Vous voyez donc combien Jésus-Christ recommande d’une part la gravité à ses apôtres; et de l’autre l’empressement à ceux qui , les reçoivent, leur représentant que ce sont eux qui reçoivent dans ces visites tout l’honneur et tout l’avantage. Et pour confirmer davantage ce qu’il venait de dire, il ajoute: « Entrant dans la maison saluez-la en disant: la paix soit à cette maison (12)! Que si cette maison en est digne, votre paix viendra sur elle; et si elle n’en est pas digne, votre paix retournera à vous.(13). » Considérez, mes frères , jusqu’à quelles particularités Jésus-Christ veut bien descendre. Et c’est avec raison. Car puisqu’il formait les athlètes de la piété et les prédicateurs de l’univers, il convenait d’en faire des hommes que leur modération ferait rechercher et aimer de tout le monde.

« Lorsque quelqu’un ne voudra point vous recevoir ni écouter vos paroles, en sortant de cette maison ou de cette ville, secouez la poussière de vos pieds (14). Je vous dis en vérité qu’au jour du jugement Sodome et Gomorrhe seront traitées moins rigoureusement que cette ville (15). » Ne prétendez point, parce que vous êtes les maîtres dont la mission est d’enseigner le monde, que les hommes vous doivent saluer les premiers, mais prévenez-les vous-mêmes en les saluant. Et montrant ensuite que cette salutation ne doit point être seulement une civilité humaine et stérile, mais une source de bénédictions: « Si cette maison en est digne, » dit-il, « votre paix viendra sur elle. » Que si elle vous traite indignement, sa première punition sera de ne point jouir de votre paix, et la seconde sera d’être traitée avec plus de rigueur que n’ont été Sodome et Gomorrhe.
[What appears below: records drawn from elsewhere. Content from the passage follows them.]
(* ===== verification/Absence.v ===== *)
(** Why an answer of absence is not authenticated.

    [subtreeHash] folds a range of slots that holds one lone leaf to that leaf's hash,
    whatever slot it sits in.  So a node in which a lone leaf was moved to another slot of
    its range ([moves]) has the hash of the genuine node, [loadNode] accepts its record,
    and [walk] finds the slot of the leaf's own path empty: the key is reported absent. *)

From S2P Require Import Prelude Errors Sha256 Hashing Node Smt Aead Backend Cache Store Tree StoreRead Update StoreWrite Records StoreCommit Tamper.

(** The same leaf and nothing else in both lists of slots. *)
Definition lone_leaf (sl sl' : list (option child)) : Prop :=
  omap id sl' = omap id sl ∧ match omap id sl with [c] => c_isLeaf c = true | _ => False end.
#[export] Instance lone_leaf_dec sl sl' : Decision (lone_leaf sl sl').
Proof. unfold lone_leaf. destruct (omap id sl) as [|c [|]]; apply _. Defined.

(** Among [2^k] slots, [sl'] is [sl] with a lone leaf moved inside a range that the
    halving of [subtreeHash] comes to. *)
Fixpoint moves (k : nat) (sl sl' : list (option child)) : Prop :=
  lone_leaf sl sl' ∨
  match k with
  | O => False
  | S k' =>
      (moves k' (take (2 ^ k') sl) (take (2 ^ k') sl') ∧ drop (2 ^ k') sl' = drop (2 ^ k') sl) ∨
      (take (2 ^ k') sl' = take (2 ^ k') sl ∧ moves k' (drop (2 ^ k') sl) (drop (2 ^ k') sl'))
  end.
#[export] Instance moves_dec k sl sl' : Decision (moves k sl sl').
Proof. revert sl sl'. induction k as [|k IH]; intros sl sl'; cbn [moves]; apply _. Defined.

Lemma moves_omap k sl sl' : moves k sl sl' -> omap id sl' = omap id sl.
Proof.
  revert sl sl'. induction k as [|k IH]; intros sl sl'; cbn [moves]; [by intros [[? _]|[]]|].
  intros [[? _]|[[Hm Hd]|[Ht Hm]]]; [done|..]; rewrite <-(take_drop (2 ^ k) sl), <-(take_drop (2 ^ k) sl'), !omap_app.
  - by rewrite Hd, (IH _ _ Hm).
  - by rewrite Ht, (IH _ _ Hm).
Qed.

#[export] Instance node_wf_dec n : Decision (node_wf n).
Proof. destruct n; cbn [node_wf]; unfold child_wf; apply _. Defined.

Section absence.
Context `{H : Hasher} `{G : GCM} `{E : Entropy} `{MR : MapRange}.
Context {B : Type} `{BK : Backend B} `{!BackendSpec B} `{!BackendReliable B}.
Implicit Types s : Store B.

Lemma moves_hash k sl sl' : moves k sl sl' -> slice_hash k sl' = slice_hash k sl.
Proof.
  revert sl sl'. induction k as [|k IH]; intros sl sl' Hm; pose proof (moves_omap _ _ _ Hm) as Eo; cbn [moves slice_hash] in *; rewrite Eo.
  - done.
  - destruct Hm as [[_ Hl]|[[Hm Hd]|[Ht Hm]]].
    + destruct (omap id sl) as [|c [|]]; try done. by rewrite !decide_True.
    + by rewrite Hd, (IH _ _ Hm).
    + by rewrite Ht, (IH _ _ Hm).
Qed.

Lemma moved_hash cs cs' : length cs = 16 -> length cs' = 16 -> moves 4 cs cs' -> node_hash (NInternal cs') = node_hash (NInternal cs).
Proof.
  intros Hl Hl' Hm. cbn [node_hash]. rewrite !subtreeHash_slice, !drop_0. change (2 ^ 4) with 16. rewrite !take_ge by lia.
  by apply moves_hash.
Qed.

(** The walk comes to the altered node and stops at the empty slot. *)
Lemma walk_moved q left pre t path v cs cs' s :
  left + length pre = nibbles -> twf pre t -> under (pre ++ q) path -> store_ok s ->
  tree_at (Some t) q = Some (TNode v cs) ->
  (∀ q' t', tree_at (Some t) q' = Some t' -> q' ≠ q ->
     contents (s_backend s) !! nodeRecordKey (NodeKey (t_version t') (pre ++ q')) = Some (node_encode (t_node t'))) ->
  contents (s_backend s) !! nodeRecordKey (NodeKey v (pre ++ q)) = Some (node_encode (NInternal cs')) ->
  node_wf (NInternal cs') -> node_hash (NInternal cs') = t_hash (TNode v cs) ->
  slot cs' (nibble path (length (pre ++ q))) = None ->
  ∃ s', walk_from left (child_of t) pre path s = (Ok None, s') ∧ reads s s'.
Proof.
  revert left pre t s. induction q as [|i q IH]; intros left pre t s Hn Hw Hu Ho Ht Hst Hrec Hnw Hh Hslot.
  - rewrite app_nil_r in *. cbn in Ht. injection Ht as ->. inversion Hw as [|? ? ? Hlen Hpre Hf Hv Hc Hb]; subst.
    destruct (loadNode_ok (NodeKey v pre) (NInternal cs') s Ho Hrec Hnw) as (s1 & E1 & R1). rewrite Hh in E1.
    destruct left as [|left]; [unfold nibbles in Hn; lia|]. cbn [walk_from]. change (c_hash (child_of (TNode v cs))) with (t_hash (TNode v cs)).
    rewrite (bind_ok _ _ _ _ _ E1), decide_False by (cbn; auto). rewrite Hslot. by exists s1.
  - destruct t as [v0 l|v0 cs0]; [done|]. inversion Hw as [|? ? ? Hlen Hpre Hf Hv Hc Hb]; subst.
    replace (pre ++ i :: q) with ((pre ++ [i]) ++ q) in Hu, Hrec, Hslot by (by rewrite <-app_assoc).
    assert (under (pre ++ [i]) path) as Hui by (unfold under in *; etrans; [by apply prefix_app_r|exact Hu]).
    pose proof Hui as (_ & _ & Hnib)%under_snoc. cbn [tree_at] in Ht.
    destruct (cs0 !! N.to_nat i) as [[t'|]|] eqn:Ei; cbn in Ht; [|destruct q; discriminate Ht..].
    destruct (loadNode_ok (NodeKey v0 pre) (t_node (TNode v0 cs0)) s) as (s1 & E1 & R1);
      [done| |by eapply (twf_node_wf pre)|].
    { specialize (Hst [] (TNode v0 cs0) eq_refl ltac:(done)). by rewrite app_nil_r in Hst. }
    destruct left as [|left]; [unfold nibbles in Hn; lia|]. cbn [walk_from].
    change (c_hash (child_of (TNode v0 cs0))) with (node_hash (t_node (TNode v0 cs0))).
    rewrite (bind_ok _ _ _ _ _ E1), t_node_isLeaf, decide_False by (cbn; auto). rewrite t_node_node.
    unfold slot. rewrite list_lookup_fmap, Hnib, Ei. cbn.
    destruct (IH left (pre ++ [i]) t' s1) as (s2 & E2 & R2).
    + rewrite length_app. cbn. lia.
    + specialize (Hc _ _ Ei). by rewrite N2Nat.id in Hc.
    + done.
    + by eapply reads_ok.
    + done.
    + intros q' t1 Hq' Hne. rewrite (reads_contents _ _ R1), <-app_assoc. apply (Hst (i :: q')); [|congruence].
      cbn [tree_at]. by rewrite Ei.
    + by rewrite (reads_contents _ _ R1).
    + done.
    + done.
    + done.
    + exists s2. split; [done|by eapply reads_trans].
Qed.

Lemma tree_at_leaves ot q t l : tree_at ot q = Some t -> l ∈ leaves t -> l ∈ oleaves ot.
Proof.
  revert ot. induction q as [|i q IH]; intros ot Ht Hl; [cbn in Ht; by subst ot|].
  destruct ot as [[v l'|v cs]|]; try done. cbn [tree_at] in Ht. specialize (IH _ Ht Hl).
  destruct (cs !! N.to_nat i) as [[t'|]|] eqn:Ei; cbn in IH; [|by apply not_elem_of_nil in IH..].
  apply elem_of_leaves_node. eauto.
Qed.

(** ** Reading a tree off its records *)

Lemma stored_is C pre t rec n :
  stored C pre (Some t) -> twf pre t -> C !! nodeRecordKey (NodeKey (t_version t) pre) = Some rec -> decodeNode rec = Ok n ->
  t_node t = n.
Proof.
  intros Hs Hw Hrec Hdec. rewrite (stored_top _ _ _ Hs) in Hrec. injection Hrec as <-.
  rewrite decodeNode_encode in Hdec by (by eapply twf_node_wf). by injection Hdec.
Qed.

Lemma stored_internal C pre t rec chs :
  stored C pre (Some t) -> twf pre t -> C !! nodeRecordKey (NodeKey (t_version t) pre) = Some rec ->
  decodeNode rec = Ok (NInternal chs) -> ∃ cs, t = TNode (t_version t) cs ∧ ochild <$> cs = chs.
Proof. intros Hs Hw Hrec Hdec. pose proof (stored_is _ _ _ _ _ Hs Hw Hrec Hdec) as Hn. destruct t as [v l|v cs]; [done|]. injection Hn as Hn. eauto. Qed.

Lemma stored_slot C pre v cs chs i c :
  stored C pre (Some (TNode v cs)) -> twf pre (TNode v cs) -> ochild <$> cs = chs -> chs !! N.to_nat i = Some (Some c) ->
  ∃ t, cs !! N.to_nat i = Some (Some t) ∧ child_of t = c ∧ stored C (pre ++ [i]) (Some t) ∧ twf (pre ++ [i]) t.
Proof.
  intros Hs Hw <- Hi. rewrite list_lookup_fmap in Hi. destruct (cs !! N.to_nat i) as [[t|]|] eqn:Ei; try done. injection Hi as Hi.
  exists t. inversion Hw as [|? ? ? _ _ _ _ Hc _]; subst. specialize (Hc _ _ Ei). rewrite N2Nat.id in Hc.
  split_and!; [done|done| |done]. pose proof (stored_child _ _ _ _ i Hs) as Hst. by rewrite Ei in Hst.
Qed.

(** The leaf in slot [i] of the root of a store. *)
Lemma root_leaf s ot st rec chs i c lrec l :
  repr s ot st -> s_rootChild s ≠ None -> contents (s_backend s) !! nodeRecordKey (NodeKey (s_version s) []) = Some rec ->
  decodeNode rec = Ok (NInternal chs) -> chs !! N.to_nat i = Some (Some c) ->
  contents (s_backend s) !! nodeRecordKey (NodeKey (c_version c) [i]) = Some lrec -> decodeNode lrec = Ok (NLeaf l) ->
  ∃ cs vl, ot = Some (TNode (s_version s) cs) ∧ ochild <$> cs = chs ∧ cs !! N.to_nat i = Some (Some (TLeaf vl l)).
Proof.
  intros Hr Hne Hrec Hdec Hi Hlrec Hldec. pose proof (r_view _ _ _ Hr) as V.
  destruct ot as [t|]; [|by rewrite (r_child _ _ _ Hr) in Hne].
  pose proof (v_version _ _ _ _ _ _ V t eq_refl) as Ht. pose proof (v_stored _ _ _ _ _ _ V) as Hs.
  assert (twf [] t) as Hw by apply V. rewrite <-Ht in Hrec |- *.
  destruct (stored_internal _ _ _ _ _ Hs Hw Hrec Hdec) as (cs & Et & Ecs).
  rewrite Et in Hs, Hw. destruct (stored_slot _ _ _ _ _ _ _ Hs Hw Ecs Hi) as (t' & Ht' & Ec & Hs' & Hw').
  replace (c_version c) with (t_version t') in Hlrec by (by rewrite <-Ec).
  pose proof (stored_is _ _ _ _ _ Hs' Hw' Hlrec Hldec) as Hn. destruct t' as [vl l'|vl cs']; [|done]. injection Hn as ->.
  exists cs, vl. split; [by f_equal|done].
Qed.

Lemma hidden_key s ot st key q v cs cs' vl l s2 :
  repr s ot st -> let path := pathOf (s_ck s) key in
  tree_at ot q = Some (TNode v cs) -> cs !! N.to_nat (nibble path (length q)) = Some (Some (TLeaf vl l)) -> l_path l = path ->
  length cs' = 16 -> moves 4 (ochild <$> cs) cs' -> slot cs' (nibble path (length q)) = None ->
  s_ck s2 = s_ck s -> s_rootChild s2 = s_rootChild s -> store_ok s2 ->
  contents (s_backend s2) = <[nodeRecordKey (NodeKey v q) := node_encode (NInternal cs')]> (contents (s_backend s)) ->
  (∃ value s', Get key s = (Ok (Some value), s')) ∧ ∃ s', Get key s2 = (Ok None, s').
Proof.
  intros Hr path Ht Hleaf Hp Hlen' Hm Hslot Hck Hrc Ho2 Hcont. pose proof (r_view _ _ _ Hr) as V.
  destruct (tree_at_pos [] ot q _ (v_twf _ _ _ _ _ _ V) Ht) as (Hw & Hlq & Hfq). cbn [app] in Hw.
  inversion Hw as [|? ? ? Hlen Hpre Hf Hv Hc Hb]; subst. split.
  - assert (l ∈ oleaves ot) as Hl.
    { eapply tree_at_leaves; [exact Ht|]. apply elem_of_leaves_node. eexists _, _. split; [exact Hleaf|left]. }
    destruct (v_leaf _ _ _ _ _ _ V l Hl) as (value & Hst & _). rewrite Hp in Hst.
    destruct (Get_ok s ot st key Hr) as (s' & Eg & _). exists value, s'. by rewrite Eg, <-Hst.
  - assert (under q path) as Hu.
    { pose proof (Hc _ _ Hleaf) as Hwl. assert (l ∈ leaves (TLeaf vl l)) as Hin by left.
      pose proof (twf_leaves_under _ _ _ Hwl Hin) as Hul. rewrite Hp in Hul. by apply under_snoc in Hul as [? _]. }
    destruct ot as [t|]; [|by destruct q].
    unfold Get. rewrite !bind_gets, Hck, Hrc, (r_child _ _ _ Hr). cbn [ochild walk]. fold path.
    destruct (walk_moved q nibbles [] t path v cs cs' s2) as (s' & E1 & _); cbn [app length] in *; try done.
    + apply V.
    + intros q' t' Ht' Hne. rewrite Hcont, lookup_insert_ne; [by apply (v_stored _ _ _ _ _ _ V)|].
      intros Ek. apply nodeRecordKey_inj in Ek; [injection Ek as _ Eq; by apply Hne| |].
      * by apply (tree_key_wf (Some t) q (TNode v cs)); [apply V|].
      * apply (tree_key_wf (Some t) q' t'); [apply V|done].
    + by rewrite Hcont, lookup_insert_eq.
    + pose proof (twf_node_wf _ _ Hw) as (_ & Hne & Hfc). pose proof (moves_omap _ _ _ Hm) as Eo.
      split_and!; [done|by rewrite Eo|by rewrite Eo].
    + change (t_hash (TNode v cs)) with (node_hash (NInternal (ochild <$> cs))). apply moved_hash; [by rewrite length_fmap|done..].
    + by exists s'.
Qed.
End absence.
Mais comme si ses apôtres lui disaient: de quoi nous servira à nous ce terrible châtiment? Vous aurez, leur répond-il, pour vous recevoir les maisons de ceux qui en seront dignes. Et que signifie ceci: Secouez la poussière de vos pieds? C’est ou pour signifier qu’ils n’ont rien à eux, pas même la poussière de la terre ; ou pour témoigner de la longueur du chemin parcouru pour ces ingrats qui les repoussent. Remarquez ici que le Fils de Dieu ne donne pas tout ce qu’il pouvait donner à ses apôtres, puisqu’il ne leur donne pas l’esprit de discernement et de prévoyance, pour distinguer ceux qui seraient dignes de les recevoir d’avec ceux qui ne le seraient pas. Il veut qu’ils en fassent l’essai eux-mêmes, et qu’ils s’exposent à cette épreuve. Pourquoi donc Jésus-Christ logea-t-il lui-même chez un publicain ? parce que le changement de vie de ce publicain le rendit digne de cette visite. (265)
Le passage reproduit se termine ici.